People Power brings whirlwind of revolution to the stage and beyond
People Power brings whirlwind of revolution to the stage and beyond

If I get shot in the head like Kennedy, I’m not going to fall down on my knees. When you get shot like that, you have a few seconds of life left. If that happens to me, I’m going to fall straight down with my arms spread so people will know I never gave up, even until the last second.”

These words belong to the late Ninoy Aquino, opposition leader to dictator Ferdinand Marcos, spoken immediately before he was killed in broad daylight upon returning from exile to the Philippines in 1983.

Three years later, the country would triumphantly erupt into peaceful revolution, overthrowing 20 years of dictatorship without a single death.

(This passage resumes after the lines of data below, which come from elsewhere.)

(** C8: a live route belongs to one connection.  Its record changes only by a heartbeat
    of that very connection, which never outlives the authorisation, or by a new
    connection of the same user through a live instance that is not draining; only a
    disconnection of that very connection removes it. *)
Theorem route_fence f now c d u o :
  d !! rkey u = Some o → now < Deadline o →
  match effect f now c d !! rkey u with
  | Some o' =>
    o' = o
    ∨ (c = CHeartbeat (Some (record_identity o))
       ∧ o' = set_deadline (Z.min (now + routeTTL s) (Auth o)) o)
    ∨ (∃ id k t auth i, c = CConnect (Some id) u k t auth
       ∧ o' = set_deadline (Z.min (now + routeTTL s) (unix_milli auth)) (connect_record id u k t auth)
       ∧ d !! ikey (pb.CometInstanceId id) = Some i ∧ now < Deadline i ∧ Boot i = pb.BootId id ∧ Draining i = false)
  | None => c = CDisconnect (Some (record_identity o))
  end.
Proof.
  intros Ho Hl. pose proof (effect_change f now c d) as Hc. revert Hc. generalize (effect f now c d). intros d' Hc.
  destruct Hc as [c|id address b Hid Ha Hfree|id b v Hv Hlv Hb Hst|id v Hv Hlv Hb|id user k t auth v Hid Hcon Hts Hau Hv Hlv Hb Hdr|id v w Hv Hid Hlv Hau Hw Hlw Hb Hst|id v Hv Hid Hlv].
  { rewrite Ho. naive_solver. }
  - rewrite lookup_insert_ne, Ho by by apply keys_differ. by left.
  - rewrite lookup_insert_ne, Ho by by apply keys_differ. by left.
  - rewrite lookup_delete_ne, Ho by by apply keys_differ. by left.
  - destruct (decide (rkey u = rkey user)) as [Heq|Hne].
    + apply rkey_inj in Heq as ->. rewrite lookup_insert_eq. right. right. by exists id, k, t, auth, v.
    + rewrite lookup_insert_ne, Ho by done. by left.
  - destruct (decide (rkey u = rkey (pb.UserId id))) as [Heq|Hne].
    + apply rkey_inj in Heq as ->. rewrite Hv in Ho. injection Ho as ->. rewrite lookup_insert_eq, Hid. right. by left.
    + rewrite lookup_insert_ne, Ho by done. by left.
  - destruct (decide (rkey u = rkey (pb.UserId id))) as [Heq|Hne].
    + apply rkey_inj in Heq as ->. rewrite Hv in Ho. injection Ho as ->. by rewrite lookup_delete_eq, Hid.
    + rewrite lookup_delete_ne, Ho by done. by left.
Qed.

(** A connection that is not the holder of its user's live route is refused: its
    heartbeat and check report that it was superseded, its disconnection that it is not
    current, and none of them changes the table. *)
Theorem superseded_is_fenced now d c o :
  reachable d → validConnection (Some c) = true →
  d !! rkey (pb.UserId c) = Some o → now < Deadline o → record_identity o ≠ c →
  Heartbeat s Answered now (Some c) d = (Err ErrSuperseded, d)
  ∧ Check_ s Answered now (Some c) d = (Err ErrSuperseded, d)
  ∧ Disconnect s Answered now (Some c) d = (Ok pb.NOT_CURRENT, d).
Proof.
  intros Hd Hv Ho Hl Hne. pose proof (read_ok d (rkey (pb.UserId c)) (reachable_ok d Hd)) as Hread.
  rewrite Ho in Hread. assert (Lua.same o (connectionRecord c) = false) as Hsame.
  { destruct (Lua.same o _) eqn:Heq; [|done]. by apply same_identity in Heq. }
  assert (∀ hb, Lua.check (instances s) (routes s) (routeTTL s) now hb (rkey (pb.UserId c)) (connectionRecord c) d
     = Some (err "superseded", d)) as Hcheck by (intros hb; unfold Lua.check; rewrite Hread; cbn [mbind option_bind]; by rewrite Hsame).
  assert (Lua.disconnect (instances s) (routes s) now (rkey (pb.UserId c)) (connectionRecord c) d
     = Some (answer_outcome pb.NOT_CURRENT, d)) as Hdis.
  { unfold Lua.disconnect. rewrite Hread. cbn [mbind option_bind]. apply Z.ltb_lt in Hl. by rewrite Hl, Hsame. }
  unfold Heartbeat, Check_, route, Disconnect, run. rewrite Hv.
  change (run_script s now "heartbeat" (connectionRecord c) [routes s +:+ pb.UserId c] d) with
    (Lua.check (instances s) (routes s) (routeTTL s) now true (rkey (pb.UserId c)) (connectionRecord c) d).
  change (run_script s now "check" (connectionRecord c) [routes s +:+ pb.UserId c] d) with
    (Lua.check (instances s) (routes s) (routeTTL s) now false (rkey (pb.UserId c)) (connectionRecord c) d).
  change (run_script s now "disconnect" (connectionRecord c) [routes s +:+ pb.UserId c] d) with
    (Lua.disconnect (instances s) (routes s) now (rkey (pb.UserId c)) (connectionRecord c) d).
  by rewrite !Hcheck, Hdis.
Qed.

(** ** Reading the table *)

(** The specification: the live route of a user through the live boot it came from. *)
Definition boot_live (now : Z) (d : db) (i boot : string) : Prop :=
  ∃ v, d !! ikey i = Some v ∧ now < Deadline v ∧ Boot v = boot.
Definition route_of (now : Z) (d : db) (u : string) : option record :=
  r ← d !! rkey u;
  if (now <? Deadline r) && (now <? Auth r) && Lua.is_live_boot now (d !! ikey (Instance_ r)) (Boot r)
  then Some r else None.
Definition offline_reason (now : Z) (d : db) (u : string) : Z :=
  match d !! rkey u with
  | None => pb.OFFLINE_REASON_NO_ROUTE
  | Some r => if (now <? Deadline r) && (now <? Auth r) then pb.OFFLINE_REASON_INSTANCE_EXPIRED
              else pb.OFFLINE_REASON_LEASE_EXPIRED
  end.
Definition route_answer (now : Z) (d : db) (u : string) : pb.RouteLookupResult :=
  pb.MkRouteLookupResult u (match route_of now d u with
                            | Some r => pb.StateRoute (Some (routeLease r))
                            | None => pb.StateOffline (offline_reason now d u)
                            end).
Definition comet_answer (now : Z) (d : db) (i : string) : pb.CometResolution :=
  pb.MkCometResolution i
    (match d !! ikey i with
     | Some v => if now <? Deadline v then pb.StateLease (Some (cometLease v))
                 else pb.StateMissing pb.MISSING_COMET_LEASE_EXPIRED
     | None => pb.StateMissing pb.MISSING_COMET_NOT_REGISTERED
     end).

Lemma route_of_Some now d u r : route_of now d u = Some r ↔
  d !! rkey u = Some r ∧ now < Deadline r ∧ now < Auth r ∧ boot_live now d (Instance_ r) (Boot r).
Proof.
  unfold route_of, boot_live. destruct (d !! rkey u) as [v|]; cbn [mbind option_bind]; [|naive_solver].
  destruct (_ && _) eqn:Hl.
  - rewrite !andb_true_iff, !Z.ltb_lt, live_boot in Hl. naive_solver.
  - split; [done|]. intros ([= ->]&?&?&?). apply andb_false_iff in Hl.
    rewrite andb_false_iff, !Z.ltb_ge in Hl. rewrite <-not_true_iff_false, live_boot in Hl. naive_solver lia.
Qed.

(** A batched read whose items are answered one by one. *)
Lemma batch_exact {A} (one : db → string → string → option item) (g : item → result store_error A)
    (key : string → string) (a : string → A) ids d :
  (∀ u, u ∈ ids → ∃ i, one d (key u) u = Some i ∧ g i = Ok (a u)) →
  ∃ r, Lua.batch one (map key ids) (id_record ids) d = Some (r, d) ∧ Err_ r = ""
    ∧ batch_answer (slen ids) g r = Ok (a <$> ids).
Proof.
  intros Hone. assert (∃ l, mapM (λ kid, one d kid.1 kid.2) (zip (map key ids) ids) = Some l
    ∧ length l = length ids ∧ each_result g l = Ok (a <$> ids)) as (l&Hl&Hlen&Hres).
  { induction ids as [|u ids IH]; [by exists []|].
    destruct IH as (l&Hl&Hlen&Hres); [intros v Hv; by apply Hone, list_elem_of_further|].
    destruct (Hone u) as (i&Hi&Hgi); [apply list_elem_of_here|]. exists (i :: l).
    cbn [map zip zip_with mapM fst snd]. rewrite Hi. cbn [mbind option_bind]. setoid_rewrite Hl.
    split; [done|]. split; [by cbn; rewrite Hlen|]. cbn [each_result fmap list_fmap]. rewrite Hgi.
    cbn [mbind result_bind]. by rewrite Hres. }
  exists (answer_results l). unfold Lua.batch. cbn [IDs id_record]. rewrite Hl. split; [done|]. split; [done|].
  unfold batch_answer. cbn [results answer_results]. unfold slen. rewrite Hlen, Z.eqb_refl. exact Hres.
Qed.

Lemma valid_batch_cons ids valid : validBatch ids valid = true → ∃ u us, ids = u :: us.
Proof. destruct ids as [|u us]; [done|]. intros _. by exists u, us. Qed.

This and other catalytic moments in the build-up to the 1986 People Power Revolution unfold in Teesri Duniya Theatre’s current production, People Power, showing at Montreal’s Monument National until October 2.

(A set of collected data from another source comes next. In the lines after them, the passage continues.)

(** C4: a message is saved at most once.  When [Save] has committed, whether or not its
    answer was lost, the tables hold exactly one message of that sender with that client
    id; asking again returns the same message and recipients as a replay and changes
    nothing; asking for something else under the same client id succeeds only if it has
    the same fingerprint, and never adds or changes a message. *)
Theorem Save_once fault fresh now i d sv d1 :
  db_ok d → Save fault Committed fresh now i d = (Ok sv, d1) →
  Save fault CommitLost fresh now i d = (Err ErrDatabase, d1)
  ∧ length (filter (λ r, sent_by (SenderID i) (InClientMessageID i) r = true) (messages d1)) = 1%nat
  ∧ (∀ fresh2 now2, Save no_fault Committed fresh2 now2 i d1
       = (Ok (MkSaved (SavedMessage sv) (Recipients sv) true), d1))
  ∧ (∀ fault2 c2 fresh2 now2 i2, SenderID i2 = SenderID i → InClientMessageID i2 = InClientMessageID i →
       let '(r2, d2) := Save fault2 c2 fresh2 now2 i2 d1 in
       messages d2 = messages d1
       ∧ ∀ sv2, r2 = Ok sv2 → SavedMessage sv2 = SavedMessage sv ∧ Recipients sv2 = Recipients sv ∧ Replayed sv2 = true).
Proof.
  intros Hd Hsave. unfold Save in Hsave. destruct (validateInput i) as [u|e] eqn:Hi; [|done].
  destruct (validateInput_sender _ _ Hi) as [Hsender _].
  apply transaction_Committed in Hsave as [n Hrun].
  destruct (save_body_Ok _ _ _ _ _ _ _ _ _ _ _ (ok_users _ Hd) Hsender Hrun) as (session&dest&ids&n1&Hg&Hsa).
  destruct (saved_holds _ _ _ _ _ _ _ _ _ _ _ Hd Hsa) as (Hholds&Hauth&Hkeys).
  destruct Hholds as (row&Hin&Hs&Hf&Hdec&Hv). destruct (find_unique _ _ _ _ Hkeys Hin Hs) as [Hfind Hfilter].
  split_and!.
  - unfold Save, transaction. by rewrite Hi, Hrun.
  - by rewrite Hfilter.
  - intros fresh2 now2. unfold Save, transaction. rewrite Hi, save_body_split.
    destruct (reads_granted _ _ _ _ _ _ _ _ Hg) as [_ Hagain].
    destruct (Hagain _ eq_refl d1 0%nat Hauth) as [n2 Hg2].
    destruct (record_again fresh2 now2 i MessageOriginUser session dest ids d1 n2 sv Hkeys) as [n3 Hr].
    { by exists row. }
    unfold mbind, Tx_bind. rewrite Hg2, Hr. done.
  - intros fault2 c2 fresh2 now2 i2 Hs2 Hc2. unfold Save. destruct (validateInput i2) as [u2|e2] eqn:Hi2; [|done].
    destruct (validateInput_sender _ _ Hi2) as [Hsender2 _]. unfold transaction.
    destruct (save_body fault2 fresh2 now2 i2 "" MessageOriginUser (d1, 0%nat)) as [[sv2|e2] [d2 n2]] eqn:Hrun2; [|done].
    assert (NoDup (users d1)) as Hu1 by (destruct Hauth as [-> _]; apply Hd).
    destruct (save_body_Ok _ _ _ _ _ _ _ _ _ _ _ Hu1 Hsender2 Hrun2) as (session2&dest2&ids2&n4&_&Hsa2).
    destruct Hsa2 as [_ _ _ _ _ [(row2&Hin2&Hs3&_&Hdec2&Hv2&Hrep&->)|(Hno&_)]].
    + assert (row2 = row) as ->.
      { rewrite Hs2, Hc2 in Hs3. destruct (find_unique _ _ _ _ Hkeys Hin2 Hs3) as [Hfind2 _]. congruence. }
      destruct c2; (split; [done|]); try done. intros sv3 [= <-]. split_and!; congruence.
    + exfalso. rewrite Forall_forall in Hno. specialize (Hno row Hin). rewrite Hs2, Hc2 in Hno. congruence.
Qed.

People Power, the work of Toronto’s Filipino-Canadian theatre collective Carlos Bulosan, pulls the audience along from Aquino’s assassination to the knock of revolution on Marcos’ door.

Blending archival photos, songs, radio broadcasts, personalized struggles, and the collective’s own poetic reflections on the revolution, the play resembles a series of flashbacks that manages to transcend conflicting class differences and geographical space.

“I remember it being very chaotic,” says the Carlos Bulosan collective's award-winning director Nina Lee Aquino. She was a child in the Philippines during the revolution.

“My Filipino revolution was through the television, through newspaper clippings. Hence, if you see the stage, it’s very media-oriented with pictures, because that’s how I experienced it.”

The stage shifts steadily from one setting to another, such as a darkroom for a struggling photojournalist, a playground for street kids in Manila, an upper-class family’s dining room and, of course, the Epifanio de los Santos Avenue (EDSA) where most of the demonstrations took place.

Similarly, each of the five cast members morph in and out of roles, from the famous to the nameless, giving testament to the complexity of differing human narratives.

Yet the result is a sense of unity among conflicting truths.

“People Power is still one of the Philippines’ claim to fame of having one of the few, very few revolutions that were peaceful,” says Aquino.

“I felt like the entire country just gathered on EDSA those three days and prayed and chanted, and we beat them. No blood was spilled, nobody died. The Marcos soldiers eventually joined the other side and the nuns and the priests, the masses - rich and poor - were all together.”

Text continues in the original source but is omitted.